There’s the library, Specter. You’re all familiar with Specter? It’s not very commonly used as far as I know. It helps manipulate this deep data structures. It has this composable system for reaching deep down into a data structure. You could do stuff like capitalize every other name, something like that. Instead of having to pull it apart and then put it back together, you just do it in one step.
I don’t think there’s anything really for dealing with long functions. I don’t know if it’s really even a technological solution. I just wanted to mention these because I think that they do show that the problem is real and that people are feeling this problem.

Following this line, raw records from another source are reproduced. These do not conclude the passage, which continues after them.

(* ===== verification/MirVerifyRows.v ===== *)
(** The verifier's predecessors and bit vectors: the chains of predecessors
    are those of control flow, and the rows of a last round without change are
    closed under the equations of the two analyses. *)
From S2P Require Import Prelude Mir Probe MirCfg CfgGraph CfgSets CfgLive MirVerify MirVerifyFlow.
#[local] Open Scope Z_scope.

Module MirVerifyRows.
Import Mir Probe Cfg CfgGraph CfgSets CfgLive MirVerify MirVerifyFlow.

(** All of the state but the predecessors and the room for a table. *)
Definition rest (st : MirVerify) := (n st, words st, live_in st, defd_in st, has_def st, mentioned st, labels st).

Lemma roomier_rest st st' : roomier st st' -> rest st' = rest st.
Proof. by intros [cap ->]. Qed.

Section Rows.
Context (fn : MirFunction) (tables : tables_ok fn).

(** * Predecessors *)

(** The chains hold the edges [es], the newest first. *)
Record pred_inv (st : MirVerify) (es : list (nat * nat)) : Prop := {
  pv_len : length (pred_next st) = length (pred_from st);
  pv_heads : length (pred_head st) = insn_count fn;
  pv_chain : forall b e, pred_head st !! b = Some e -> linked (pred_next st) (pred_from st) e (preds_of es b)
}.

Lemma roomier_preds st st' es : roomier st st' -> pred_inv st es -> pred_inv st' es.
Proof using. by intros [cap ->] [H1 H2 H3]. Qed.

Lemma add_pred_spec st es (from to : nat) h : pred_inv st es -> (to < insn_count fn)%nat ->
  does True h (fun st' => rest st' = rest st /\ pred_inv st' ((from, to) :: es)) (mir_verify_add_pred (Z.of_nat to) (Z.of_nat from) st h).
Proof using.
  intros [Hl Hh Hc] Hto. unfold mir_verify_add_pred.
  assert (forall cap h1, heap_grants h1 = heap_grants h -> does True h (fun st' => rest st' = rest st /\ pred_inv st' ((from, to) :: es))
    (push_pred (Z.of_nat to) (Z.of_nat from) (with_preds (pred_head st) (pred_next st) (pred_from st) cap st) h1)) as Hadd.
  { intros cap h1 Eh. apply (does_heap _ h h1 _ _ Eh). unfold push_pred. cbn [with_preds pred_head pred_next pred_from pred_capacity].
    destruct (lookup_lt_is_Some_2 (pred_head st) to) as [e He]; [lia|]. rewrite (get_nat _ _ _ He). cbn [obind]. rewrite put_nat by lia. cbn [obind].
    apply does_true. split; [done|]. split; cbn [with_preds pred_head pred_next pred_from].
    - rewrite !length_app. cbn [length]. lia.
    - by rewrite length_insert.
    - intros b e' Hb. rewrite preds_of_cons. destruct (decide (to = b)) as [<-|Hne].
      + rewrite list_lookup_insert_eq in Hb by lia. injection Hb as <-.
        apply (linked_cons _ _ _ _ e); [lia| | | |by apply linked_app, Hc].
        * apply get_nat. by rewrite lookup_app_r, Nat.sub_diag by lia.
        * apply get_nat. by rewrite lookup_app_r, Hl, Nat.sub_diag by lia.
        * eapply linked_head. by apply Hc.
      + rewrite list_lookup_insert_ne in Hb by done. by apply linked_app, Hc. }
  assert (with_preds (pred_head st) (pred_next st) (pred_from st) (pred_capacity st) st = st) as Est by (by destruct st).
  destruct (_ =? _)%nat; [|rewrite <- Est at 1; by apply Hadd].
  unfold alloc. destruct (heap_grants h (heap_calls h)) eqn:E1; cbn [negb].
  2:{ eexists false, _, _. split; [done|]. split; [done|]. split; [intros Hg; by rewrite Hg in E1|done]. }
  cbn [heap_grants heap_calls]. destruct (heap_grants h (S (heap_calls h))) eqn:E2; cbn [negb].
  2:{ eexists false, _, _. split; [done|]. split; [done|]. split; [intros Hg; by rewrite Hg in E2|done]. }
  by apply Hadd.
Qed.

Definition with_edges_to (st : MirVerify) (es : list (nat * nat)) (from : nat) (js : list nat) (st' : MirVerify) : Prop :=
  rest st' = rest st /\ exists es', pred_inv st' es' /\ forall f t, (f, t) ∈ es' <-> (f, t) ∈ es \/ (f = from /\ t ∈ js).

Lemma add_preds_spec from js : forall st es h, pred_inv st es -> Forall (fun j => (j < insn_count fn)%nat) js ->
  does True h (with_edges_to st es from js) (add_preds (Z.of_nat <$> js) (Z.of_nat from) st h).
Proof using.
  induction js as [|j js IH]; intros st es h Hst Hjs; cbn [fmap list_fmap add_preds].
  { apply does_true. split; [done|]. exists es. split; [done|]. intros f t. split; [by left|]. intros [H|[_ H]]; [done|by apply not_elem_of_nil in H]. }
  apply Forall_cons in Hjs as [Hj Hjs]. apply (does_then True h (fun st' => rest st' = rest st /\ pred_inv st' ((from, j) :: es))); [by apply add_pred_spec|].
  intros st1 h1 [E1 H1]. apply (does_weaken _ _ _ _ _ (IH st1 _ h1 H1 Hjs)). intros st2 (E2 & es2 & H2 & Hes). split; [congruence|]. exists es2. split; [done|].
  intros f t. rewrite Hes, !elem_of_cons. split; [intros [[[= -> ->]|H]|[-> H]]|intros [H|[-> [->|H]]]]; auto.
Qed.

Lemma flow_lt i j : insn_flow fn i j -> (j < insn_count fn)%nat.
Proof using. intros (x & ls & fl & _ & _ & [(name & _ & Hl%label_at_lt)|(_ & _ & H)]); done. Qed.

Lemma nop_flow i j x : insns fn !! i = Some x -> op x = MIR_NOP -> insn_flow fn i j <-> j = S i /\ (j < insn_count fn)%nat.
Proof using.
  intros Hx Hop. assert (branch_targets x = Ret (Some ([], true))) as Hb by (unfold branch_targets; by rewrite Hop). split.
  - intros (y & ls & fl & Hy & Hl & H). assert (y = x) as -> by congruence. rewrite Hb in Hl. injection Hl as <- <-.
    destruct H as [(name & H%not_elem_of_nil & _)|(_ & -> & H)]; done.
  - intros [-> H]. exists x, [], true. split; [done|]. split; [done|]. by right.
Qed.

Definition edges_before (i : nat) (es : list (nat * nat)) : Prop := forall f t, (f, t) ∈ es <-> (f < i)%nat /\ insn_flow fn f t.

Lemma edges_next i (js : list nat) es es' : edges_before i es -> (forall f t, (f, t) ∈ es' <-> (f, t) ∈ es \/ (f = i /\ t ∈ js)) -> (forall j, j ∈ js <-> insn_flow fn i j) -> edges_before (S i) es'.
Proof using.
  intros H1 H2 H3 f t. rewrite H2, (H1 f t). split.
  - intros [[H H']|[-> H]]; [split; [lia|done]|split; [lia|by apply H3]].
  - intros [H H']. destruct (decide (f = i)) as [->|]; [right; split; [done|by apply H3]|left; split; [lia|done]].
Qed.

(** All labels and tables of the function are there. *)
Definition all_able : Prop := forall i, able fn i.

Definition preds_done (st0 st' : MirVerify) : Prop := rest st' = rest st0 /\ exists es, pred_inv st' es /\ forall f t, (f, t) ∈ es <-> insn_flow fn f t.

Lemma pred_loop_spec xs : forall i st es h, drop i (insns fn) = xs -> labelled_by fn st -> pred_inv st es -> edges_before i es ->
  does all_able h (preds_done st) (pred_loop fn xs (Z.of_nat i) st h).
Proof using tables.
  induction xs as [|x xs IH]; intros i st es h Hd Hlab Hst Hes; cbn [pred_loop].
  { apply does_true. split; [done|]. exists es. split; [done|]. intros f t. rewrite (Hes f t). split; [by intros [_ H]|]. intros H. split; [|done].
    destruct H as (y & _ & _ & Hy & _). apply (f_equal length) in Hd. rewrite length_drop in Hd. cbn [length] in Hd. apply lookup_lt_Some in Hy. lia. }
  assert (insns fn !! i = Some x) as Hx by (by rewrite <- (Nat.add_0_r i), <- lookup_drop, Hd).
  assert (drop (S i) (insns fn) = xs) as Hd' by (by rewrite <- Nat.add_1_r, <- drop_drop, Hd).
  replace (Z.of_nat i + 1) with (Z.of_nat (S i)) by lia.
  assert (forall js st1 h1, (forall j, j ∈ js <-> insn_flow fn i j) -> with_edges_to st es i js st1 -> does all_able h1 (preds_done st) (pred_loop fn xs (Z.of_nat (S i)) st1 h1)) as Hnext.
  { intros js st1 h1 Hjs (E1 & es1 & H1 & Hes1). apply (does_weaken _ _ (preds_done st1)); [|intros st2 [E2 H2]; split; [congruence|done]].
    apply (IH _ st1 es1); [done|unfold labelled_by in *; injection E1; congruence|done|by apply (edges_next i js es)]. }
  case_bool_decide as Hnop.
  - destruct (Z.ltb_spec (Z.of_nat (S i)) (Z.of_nat (insn_count fn))) as [Hlt|Hge].
    + apply (does_then _ h (with_edges_to st es i [S i])).
      * apply (does_mono True); [done|]. apply (does_weaken _ _ (fun st' => rest st' = rest st /\ pred_inv st' ((i, S i) :: es))); [apply add_pred_spec; [done|lia]|].
        intros st1 [E1 H1]. split; [done|]. exists ((i, S i) :: es). split; [done|]. intros f t. rewrite elem_of_cons, list_elem_of_singleton. split; [intros [[= -> ->]|H]|intros [H|[-> ->]]]; auto.
      * intros st1 h1. apply Hnext. intros j. rewrite list_elem_of_singleton, (nop_flow i j x Hx Hnop). split; [intros ->; split; [done|lia]|by intros [-> _]].
    + cbn [obind negb]. apply (Hnext []).
      * intros j. rewrite (nop_flow i j x Hx Hnop). split; [by intros ?%not_elem_of_nil|lia].
      * split; [done|]. exists es. split; [done|]. intros f t. split; [by left|]. intros [H|[_ H]]; [done|by apply not_elem_of_nil in H].
  - apply (gets_then all_able h (successors_ok fn i st) (preds_done st)).
    { destruct (successors_spec fn tables i x st h Hlab Hx) as (r & st1 & h1 & E & Eh & Hg & HP). exists r, st1, h1. split; [done|]. split; [done|]. split; [|done].
      intros Hh Ha. by apply Hg. }
    intros [s t] st1 h1 (Hr & js & Ejs & Hjs). cbn [fst snd] in Ejs. symmetry in Ejs. destruct (fmap_app_inv _ _ _ _ Ejs) as (ss & ts & -> & -> & ->).
    assert (Forall (fun j => (j < insn_count fn)%nat) (ss ++ ts)) as [Hss Hts]%Forall_app by (apply Forall_forall; intros j Hj; apply (flow_lt i), Hjs, Hj).
    apply (does_then _ h1 (with_edges_to st1 es i ss)).
    { apply (does_mono True); [done|]. apply add_preds_spec; [by apply (roomier_preds st)|done]. }
    intros st2 h2 (E2 & es2 & H2 & Hes2). apply (does_then _ h2 (with_edges_to st2 es2 i ts)).
    { apply (does_mono True); [done|]. by apply add_preds_spec. }
    intros st3 h3 (E3 & es3 & H3 & Hes3). apply (Hnext (ss ++ ts)); [done|]. split; [rewrite E3, E2; by apply roomier_rest|]. exists es3. split; [done|].
    intros f t. rewrite Hes3, Hes2, elem_of_app. tauto.
Qed.

Lemma build_preds_spec st h : labelled_by fn st -> does all_able h (preds_done st) (mir_verify_build_preds fn st h).
Proof using tables.
  intros Hlab. unfold mir_verify_build_preds, alloc. destruct (heap_grants h (heap_calls h)) eqn:E1; cbn [negb].
  2:{ eexists false, _, _. split; [done|]. split; [done|]. split; [intros Hg; by rewrite Hg in E1|done]. }
  set (h1 := mkHeap _ _). apply (does_heap _ h h1); [done|]. set (st1 := with_preds _ _ _ _ _).
  apply (does_weaken _ _ (preds_done st1)); [|done]. apply (pred_loop_spec (insns fn) 0 st1 [] h1); [done|done| |].
  - split; [done|apply length_replicate|]. intros b e He. apply lookup_replicate in He as [-> _]. by constructor.
  - intros f t. split; [by intros ?%not_elem_of_nil|lia].
Qed.
End Rows.
End MirVerifyRows.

I’m not going to go into them anymore. I don’t want to deal with this on a technological level. I don’t think it’s a technological problem. I actually think it is a social problem or a design problem let’s call it.
The underlying cause of all these symptoms is that we’re working at the wrong level of meaning. We have this expression. I actually heard it a few time yesterday here. “It’s just data.” It’s one of the advantages of Clojure. You don’t have to make all these classes, other kinds of abstractions, just to start working.
You just treat the thing as data. It’s just data, but I think that that is misunderstood. It doesn’t mean you don’t come up with new levels of meaning and neglect the data. It’s data and it’s got meaning. As an example, this is some data. What’s the outer thing? What is this piece of data? What kind of data is this? What kind of data structure? Someone shout it out.
Audience Member: [indecipherable 6:04] .
Eric: A map. Yes, it’s a map, but it’s also something else. It’s also, this first thing is a character. It’s a bunch of characters. This is what I mean by going at different levels. You can actually see that there’s this code. It’s a map but it’s also just a sequence of characters.
Actually, you can go down. It’s bytes on a disc, and to turn in into characters, you put it through a Reader to take those characters. You do a read that turns it into syntax. Then you can eval it, turns it into Clojure semantics.
Then you have all the code that you wrote that makes it, at another level of meaning, about space travel. This is your domain code. This is your job, is this last step.
What I’m trying to say is that “it’s just data” means that you can always go up and down this tree, but you should want to work up at the top.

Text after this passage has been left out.